### Problem
Where the line with "- unfold Renderer.current_units." appears below, start writing out lines exactly, and finish with the line with "destruct (Objdiff_handleSort_params key p)", which is included; write out nothing else.

[Source records]
Definition mem (s : string) (l : list string) : bool := existsb (String.eqb s) l.

(** [history.pop()]; the list is never empty where the code pops it. *)
Definition pop (history : History) : History := removelast history.

(** [l[i]] *)
Definition index (l : list string) (i : nat) : res string :=
  match nth_error l i with
  | Some x => Ok x
  | None => Raise (IndexError "list index out of range")
  end.

Definition restarted : History :=
  [Bot "Conversation restarted. Hi! How may I assist you?"].

(** The list that [reset_conversation] of the interface starts from. *)
Definition greeting : History := [Bot "Hi! How may I assist you?"].

(** The outer [try] body of stage 5 up to the gateway call. *)
Definition booking_details (history : History) (end_time_str : string)
  : res (string * datetime * datetime) :=
  event_name <- index (user_messages history) 1 ;;
  date_str <- index (user_messages history) 2 ;;
  start_time_str <- index (user_messages history) 3 ;;
  start_time <- parse_date_time date_str start_time_str ;;
  end_time <- parse_date_time date_str end_time_str ;;
  if PyDatetime.le end_time start_time
  then Raise (ValueError "End time must be after start time")
  else Ok (event_name, start_time, end_time).

(** The inner [try] body of stage 5. *)
Definition book (event_name : string) (start_time end_time : datetime)
    (w : World) : res string * World :=
  match authenticate_google w with
  | (Ok _, w) => create_event event_name start_time end_time w
  | (Raise e, w) => (Raise e, w)
  end.

(** The stage-3 test on the date. *)
Definition date_format_ok (date_str : string) : bool :=
  let date_parts := PyStr.split "-" date_str in
  negb (negb (Nat.eqb (List.length date_parts) 3)
        || negb (forallb PyStr.isdigit date_parts)).

(** [history.append(turn)] *)
Definition append (history : History) (turn : Turn) : History :=
  (history ++ [turn])%list.

(** [conversational_flow(history, user_input)] *)
Definition conversational_flow (history : History) (user_input : string)
    (w : World) : outcome * World :=
  if String.eqb user_input "" then (Returned history, w)
  else if mem (PyStr.lower user_input) reset_keywords
  then (Returned restarted, w)
  else
    let history := append history (User user_input) in
    let stage := get_conversation_stage history in
    if Nat.eqb stage 1 then
      if PyStr.contains "appointment" (PyStr.lower user_input)
         || PyStr.contains "book" (PyStr.lower user_input)
      then (Returned (append history (Bot "What is the purpose of the appointment?")), w)
      else (Returned (append (pop history)
              (Bot "I can help you book an appointment. Please say 'Book an appointment' to start.")),
            w)
    else if Nat.eqb stage 2 then
      (Returned (append history
         (Bot ("Great! You want to create an event for '" ++ user_input ++
               "'. What is the date? (DD-MM-YYYY)"))), w)
    else if Nat.eqb stage 3 then
      if date_format_ok user_input
      then (Returned (append history (Bot "What is the start time? (HH:MM AM/PM)")), w)
      else (Returned (append (pop history)
              (Bot ("Invalid date format: " ++ "Date must be in DD-MM-YYYY format" ++
                    ". Please enter the date in DD-MM-YYYY format."))), w)
    else if Nat.eqb stage 4 then
      match strptime (PyStr.upper (PyStr.strip user_input)) with
      | Ok _ => (Returned (append history (Bot "What is the end time? (HH:MM AM/PM)")), w)
      | Raise (ValueError _) =>
          (Returned (append (pop history)
             (Bot "Invalid time format. Please enter the time in HH:MM AM/PM format (e.g., 02:30 PM).")),
           w)
      | Raise e => (Raised e history, w)
      end
    else if Nat.eqb stage 5 then
      match booking_details history user_input with
      | Ok (event_name, start_time, end_time) =>
          match book event_name start_time end_time w with
          | (Ok result, w) =>
              (Returned (append (append history (Bot result))
                 (Bot "Do you need to book any other appointments? (yes/no)")), w)
          | (Raise e, w) => (Returned (append history (Bot ("Error: " ++ str_exn e))), w)
          end
      | Raise (ValueError m) =>
          (Returned (append (pop history)
             (Bot ("Invalid time: " ++ m ++
                   ". Please enter a valid end time in HH:MM AM/PM format."))), w)
      | Raise e => (Raised e history, w)
      end
    else if Nat.eqb stage 6 then
      if String.eqb (PyStr.lower user_input) "yes" then (Returned greeting, w)
      else if String.eqb (PyStr.lower user_input) "no"
      then (Returned (append history (Bot "Thank you! Have a nice day.")), w)
      else (Returned (append (pop history) (Bot "Please answer with 'yes' or 'no'.")), w)
    else (Returned history, w).

(** One input after another, as the interface feeds them; the run stops at a
    call that raises. *)
Fixpoint run (history : History) (inputs : list string) (w : World)
  : outcome * World :=
  match inputs with
  | [] => (Returned history, w)
  | user_input :: rest =>
      match conversational_flow history user_input w with
      | (Returned history', w') => run history' rest w'
      | raised => raised
      end
  end.

(** ** Sample worlds and transcripts *)

Definition fresh_creds : Credentials := mk_creds true false true.

(** A configured installation where every remote call succeeds. *)
Definition world_ok : World :=
  mk_world (Some (Pickled (Some fresh_creds))) true (fun c => Ok c)
           (Ok fresh_creds) (Ok tt) (fun _ => Ok tt)
           (fun _ => Ok tt) 0 Written [].

(** No [credentials.json] and no cached token. *)
Definition world_unconfigured : World :=
  mk_world None false (fun c => Ok c) (Ok fresh_creds) (Ok tt) (fun _ => Ok tt)
           (fun _ => Ok tt) 0 Written [].
(** C1 (sort stability and toggle).  On a report whose [match_percent]
    values are numbers, on both surfaces: from the ascending order [p1],
    clicking the [match_percent] header again sorts descending, which is the
    exact reverse of [p1] when no two units share a value; one more click
    sorts ascending and restores [p1] exactly, shared values or not; and
    sorting again in the same direction changes nothing.  For every page and
    key, a click on a header sets that key; it flips the direction when the
    key was the current one (so two clicks on one key toggle it), and resets
    it to ascending otherwise. *)
Theorem sort_reverse_restore_toggle (r : Report) ex fq d ex' fq' d' :
  numbers (units r) = true ->
  let p1 := Objdiff.sortUnits
              (Objdiff.mkPage (Objdiff.mkState (Some r) ex fq "match_percent" asc) d) in
  let p2 := Objdiff.handleSort numberToString "match_percent" p1 in
  let p3 := Objdiff.handleSort numberToString "match_percent" p2 in
  let q1 := Renderer.sortDashboardUnits
              (Renderer.mkPage (Renderer.mkState (Some r) ex' fq' "match_percent" asc) d') in
  let q2 := Renderer.handleDashboardSort numberToString "match_percent" q1 in
  let q3 := Renderer.handleDashboardSort numberToString "match_percent" q2 in
  ((no_shared_match_percent (units r) = true ->
    Objdiff.current_units p2 = rev (Objdiff.current_units p1))
   /\ Objdiff.sortDirection (Objdiff.state p2) = desc
   /\ Objdiff.current_units p3 = Objdiff.current_units p1
   /\ Objdiff.sortDirection (Objdiff.state p3) = asc
   /\ Objdiff.sortUnits p1 = p1)
  /\ ((no_shared_match_percent (units r) = true ->
       Renderer.current_units q2 = rev (Renderer.current_units q1))
      /\ Renderer.dashboardSortDirection (Renderer.state q2) = desc
      /\ Renderer.current_units q3 = Renderer.current_units q1
      /\ Renderer.dashboardSortDirection (Renderer.state q3) = asc
      /\ Renderer.sortDashboardUnits q1 = q1)
  /\ (forall key p,
        let p' := Objdiff.handleSort numberToString key p in
        Objdiff.sortKey (Objdiff.state p') = key
        /\ Objdiff.sortDirection (Objdiff.state p')
           = (if String.eqb (Objdiff.sortKey (Objdiff.state p)) key
              then opposite (Objdiff.sortDirection (Objdiff.state p)) else asc)
        /\ Objdiff.sortDirection
             (Objdiff.state (Objdiff.handleSort numberToString key p'))
           = opposite (Objdiff.sortDirection (Objdiff.state p')))
  /\ (forall key q,
        let q' := Renderer.handleDashboardSort numberToString key q in
        Renderer.dashboardSortKey (Renderer.state q') = key
        /\ Renderer.dashboardSortDirection (Renderer.state q')
           = (if String.eqb (Renderer.dashboardSortKey (Renderer.state q)) key
              then opposite (Renderer.dashboardSortDirection (Renderer.state q)) else asc)
        /\ Renderer.dashboardSortDirection
             (Renderer.state (Renderer.handleDashboardSort numberToString key q'))
           = opposite (Renderer.dashboardSortDirection (Renderer.state q'))).
Proof.
  intros Hn p1 p2 p3 q1 q2 q3.
  assert (Hrev := sort_match_percent_rev (units r) Hn).
  assert (Hback :
    array_sort (compareUnits "match_percent" asc)
      (array_sort (compareUnits "match_percent" desc)
         (array_sort (compareUnits "match_percent" asc) (units r)))
    = array_sort (compareUnits "match_percent" asc) (units r)).
  { by rewrite (sort_match_percent_absorb desc asc _ Hn),
               (sort_match_percent_absorb asc desc _ Hn). }
  assert (Hidem := sort_match_percent_absorb asc asc (units r) Hn).
  split; [|split; [|split]].
  - unfold Objdiff.current_units. subst p3 p2.
    rewrite !Objdiff_handleSort_state. simpl.
    repeat split; try done.
    unfold Objdiff.sortUnits. simpl. unfold set_units. simpl. by rewrite Hidem.
  - unfold Renderer.current_units. subst q3 q2.
    rewrite !Renderer_handleDashboardSort_state. simpl.
    repeat split; try done.
    unfold Renderer.sortDashboardUnits. simpl. unfold set_units. simpl. by rewrite Hidem.
  - intros key p p'.
    destruct (Objdiff_handleSort_params key p) as [Hk Hd].
    destruct (Objdiff_handleSort_params key p') as [_ Hd'].
    fold p' in Hk, Hd. split; [done|]. split; [done|].
    rewrite Hd', Hk, String.eqb_refl. done.
  - intros key q q'.
    destruct (Renderer_handleDashboardSort_params key q) as [Hk Hd].
    destruct (Renderer_handleDashboardSort_params key q') as [_ Hd'].
    fold q' in Hk, Hd. split; [done|]. split; [done|].
    rewrite Hd', Hk, String.eqb_refl. done.
Qed.

(** C10 (a sort key that names no property).  When [key] is none of the
    properties of a unit, [a[key]] is [undefined] for every unit, the
    comparator returns 0 for every pair in either direction, and sorting
    (a total function: nothing is thrown) leaves every sequence of units in
    its order; so [sortUnits] and [sortDashboardUnits] leave the page as it
    is, and a click on such a header changes no order. *)
Theorem unknown_sort_key_no_op (key : string) :
  key <> "name" -> key <> "match_percent" -> key <> "symbols" ->
  (forall u, unit_prop key u = VUndefined)
  /\ (forall dir a b, compareUnits key dir a b = 0%Z)
  /\ (forall dir l, array_sort (compareUnits key dir) l = l)
  /\ (forall p, Objdiff.sortKey (Objdiff.state p) = key -> Objdiff.sortUnits p = p)
  /\ (forall q, Renderer.dashboardSortKey (Renderer.state q) = key ->
                Renderer.sortDashboardUnits q = q)
  /\ (forall p, Objdiff.current_units (Objdiff.handleSort numberToString key p)
                = Objdiff.current_units p)
  /\ (forall q, Renderer.current_units (Renderer.handleDashboardSort numberToString key q)
                = Renderer.current_units q).
Proof.
  intros H1 H2 H3.
  assert (Hu : forall u, unit_prop key u = VUndefined) by (intros; by apply unit_prop_other).
  assert (Hc : forall dir a b, compareUnits key dir a b = 0%Z)
    by (intros; by apply compareUnits_undefined).
  assert (Hs : forall dir l, array_sort (compareUnits key dir) l = l)
    by (intros; by apply sort_all_ties).
  split; [done|]. split; [done|]. split; [done|].
  split; [|split; [|split]].
  - intros [[[r|] ex fq k dir] d] Hk; [|done]. simpl in Hk. subst k.
    unfold Objdiff.sortUnits. simpl. rewrite Hs. by destruct r.
  - intros [[[r|] ex fq k dir] d] Hk; [|done]. simpl in Hk. subst k.
    unfold Renderer.sortDashboardUnits. simpl. rewrite Hs. by destruct r.
  - intros [[[r|] ex fq k dir] d]; unfold Objdiff.current_units;
      rewrite Objdiff_handleSort_state; simpl; [|by destruct (String.eqb k key)].
    destruct (String.eqb k key) eqn:E; unfold Objdiff.sortUnits; simpl; [|by rewrite Hs].
    apply String.eqb_eq in E. subst k. by rewrite Hs.
  - intros [[[r|] ex fq k dir] d]; unfold Renderer.current_units;
      rewrite Renderer_handleDashboardSort_state; simpl; [|by destruct (String.eqb k key)].
    destruct (String.eqb k key) eqn:E; unfold Renderer.sortDashboardUnits; simpl;
      [|by rewrite Hs].
    apply String.eqb_eq in E. subst k. by rewrite Hs.
Qed.

(** The unit rows of the table are the filtered units, in their order. *)
Lemma Objdiff_shown_units st r :
  shown_units (Objdiff.table_rows numberToString st r)
  = map Unit.name (Objdiff.filteredUnits st r).
Proof.
  unfold Objdiff.table_rows. induction (Objdiff.filteredUnits st r) as [|u l IH]; [done|].
  simpl. rewrite <- IH. unfold shown_units at 1. simpl.
  by destruct (_ && _).
Qed.

Lemma Renderer_shown_units st r :
  shown_units (Renderer.table_rows numberToString st r)
  = map Unit.name (Renderer.filteredUnits st r).
Proof.
  unfold Renderer.table_rows. induction (Renderer.filteredUnits st r) as [|u l IH]; [done|].
  simpl. rewrite <- IH. unfold shown_units at 1. simpl.
  by destruct (_ && _).
Qed.
(** [UpdateScreenshotScheduleRequest] is the request for updating a schedule;
    [Config] and [Metadata] are maps, [None] when [nil]. *)
Module UpdateScreenshotScheduleRequest.
Record t : Type := mk {
  ID : string;
  Environment : option Environment;
  ProjectID : option string;
  Name : option string;
  Frequency : option string;
  Config : option string;
  IsActive : option bool;
  DetectChanges : option bool;
  ChangeThreshold : option Z;
  WebhookURL : option string;
  WebhookSecret : option string;
  Metadata : option string
}.
End UpdateScreenshotScheduleRequest.

(** The path and the body [Delete] sends. *)
Definition DeletePath (req : GetScreenshotRequest.t) : string :=
  let params : url.Values := [] in
  let params := setOpt params "environment" (GetScreenshotRequest.Environment req) in
  let params := setOpt params "projectId" (GetScreenshotRequest.ProjectID req) in
  let path := "/webdata/screenshots/" ++ GetScreenshotRequest.ID req in
  withQuery path params.

Definition DeleteBody (req : GetScreenshotRequest.t) : Object :=
  let body : Object := [("id", AString (GetScreenshotRequest.ID req))] in
  let body := objSetOpt body "environment"
                (option_map AString (GetScreenshotRequest.Environment req)) in
  let body := objSetOpt body "projectId"
                (option_map AString (GetScreenshotRequest.ProjectID req)) in
  body.

(** The path [CancelBatchJob] posts to. *)
Definition CancelBatchJobPath (req : GetBatchJobRequest.t) : string :=
  let params : url.Values := [] in
  let params := setOpt params "environment" (GetBatchJobRequest.Environment req) in
  let params := setOpt params "projectId" (GetBatchJobRequest.ProjectID req) in
  let path := "/webdata/batch/" ++ GetBatchJobRequest.ID req ++ "/cancel" in
  withQuery path params.

(** The body [CreateSchedule] sends. *)
Definition CreateScheduleBody (req : CreateScreenshotScheduleRequest.t) : Object :=
  let body : Object :=
    [ ("type", AString "screenshot");
      ("name", AString (CreateScreenshotScheduleRequest.Name req));
      ("url", AString (CreateScreenshotScheduleRequest.URL req)) ] in
  let body := objSetOpt body "environment"
                (option_map AString (CreateScreenshotScheduleRequest.Environment req)) in
  let body := objSetOpt body "projectId"
                (option_map AString (CreateScreenshotScheduleRequest.ProjectID req)) in
  let body := objSetOpt body "frequency"
                (option_map AString (CreateScreenshotScheduleRequest.Frequency req)) in
  let body := objSetOpt body "config"
                (option_map ANested (CreateScreenshotScheduleRequest.Config req)) in
  let body := objSetOpt body "detectChanges"
                (option_map ABool (CreateScreenshotScheduleRequest.DetectChanges req)) in
  let body := objSetOpt body "changeThreshold"
                (option_map AInt (CreateScreenshotScheduleRequest.ChangeThreshold req)) in
  let body := objSetOpt body "webhookUrl"
                (option_map AString (CreateScreenshotScheduleRequest.WebhookURL req)) in
  let body := objSetOpt body "webhookSecret"
                (option_map AString (CreateScreenshotScheduleRequest.WebhookSecret req)) in
  let body := objSetOpt body "metadata"
                (option_map ANested (CreateScreenshotScheduleRequest.Metadata req)) in
  body.

(** The path and the body [UpdateSchedule] sends. *)
Definition UpdateSchedulePath (req : UpdateScreenshotScheduleRequest.t) : string :=
  let params : url.Values := [] in
  let params := setOpt params "environment" (UpdateScreenshotScheduleRequest.Environment req) in
  let params := setOpt params "projectId" (UpdateScreenshotScheduleRequest.ProjectID req) in
  let path := "/webdata/schedules/" ++ UpdateScreenshotScheduleRequest.ID req in
  withQuery path params.

Definition UpdateScheduleBody (req : UpdateScreenshotScheduleRequest.t) : Object :=
  let body : Object := [] in
  let body := objSetOpt body "name"
                (option_map AString (UpdateScreenshotScheduleRequest.Name req)) in
  let body := objSetOpt body "frequency"
                (option_map AString (UpdateScreenshotScheduleRequest.Frequency req)) in
  let body := objSetOpt body "config"
                (option_map ANested (UpdateScreenshotScheduleRequest.Config req)) in
  let body := objSetOpt body "isActive"
                (option_map ABool (UpdateScreenshotScheduleRequest.IsActive req)) in
  let body := objSetOpt body "detectChanges"
                (option_map ABool (UpdateScreenshotScheduleRequest.DetectChanges req)) in
  let body := objSetOpt body "changeThreshold"
                (option_map AInt (UpdateScreenshotScheduleRequest.ChangeThreshold req)) in
  let body := objSetOpt body "webhookUrl"
                (option_map AString (UpdateScreenshotScheduleRequest.WebhookURL req)) in
  let body := objSetOpt body "webhookSecret"
                (option_map AString (UpdateScreenshotScheduleRequest.WebhookSecret req)) in
  let body := objSetOpt body "metadata"
                (option_map ANested (UpdateScreenshotScheduleRequest.Metadata req)) in
  body.

(** The path [GetSchedule] requests. *)
Definition GetSchedulePath (req : GetScheduleRequest.t) : string :=
  let params : url.Values := [] in
  let params := setOpt params "environment" (GetScheduleRequest.Environment req) in
  let params := setOpt params "projectId" (GetScheduleRequest.ProjectID req) in
  let path := "/webdata/schedules/" ++ GetScheduleRequest.ID req in
  withQuery path params.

### Written solution
  - unfold Renderer.current_units. subst q3 q2.
    rewrite !Renderer_handleDashboardSort_state. simpl.
    repeat split; try done.
    unfold Renderer.sortDashboardUnits. simpl. unfold set_units. simpl. by rewrite Hidem.
  - intros key p p'.
    destruct (Objdiff_handleSort_params key p) as [Hk Hd].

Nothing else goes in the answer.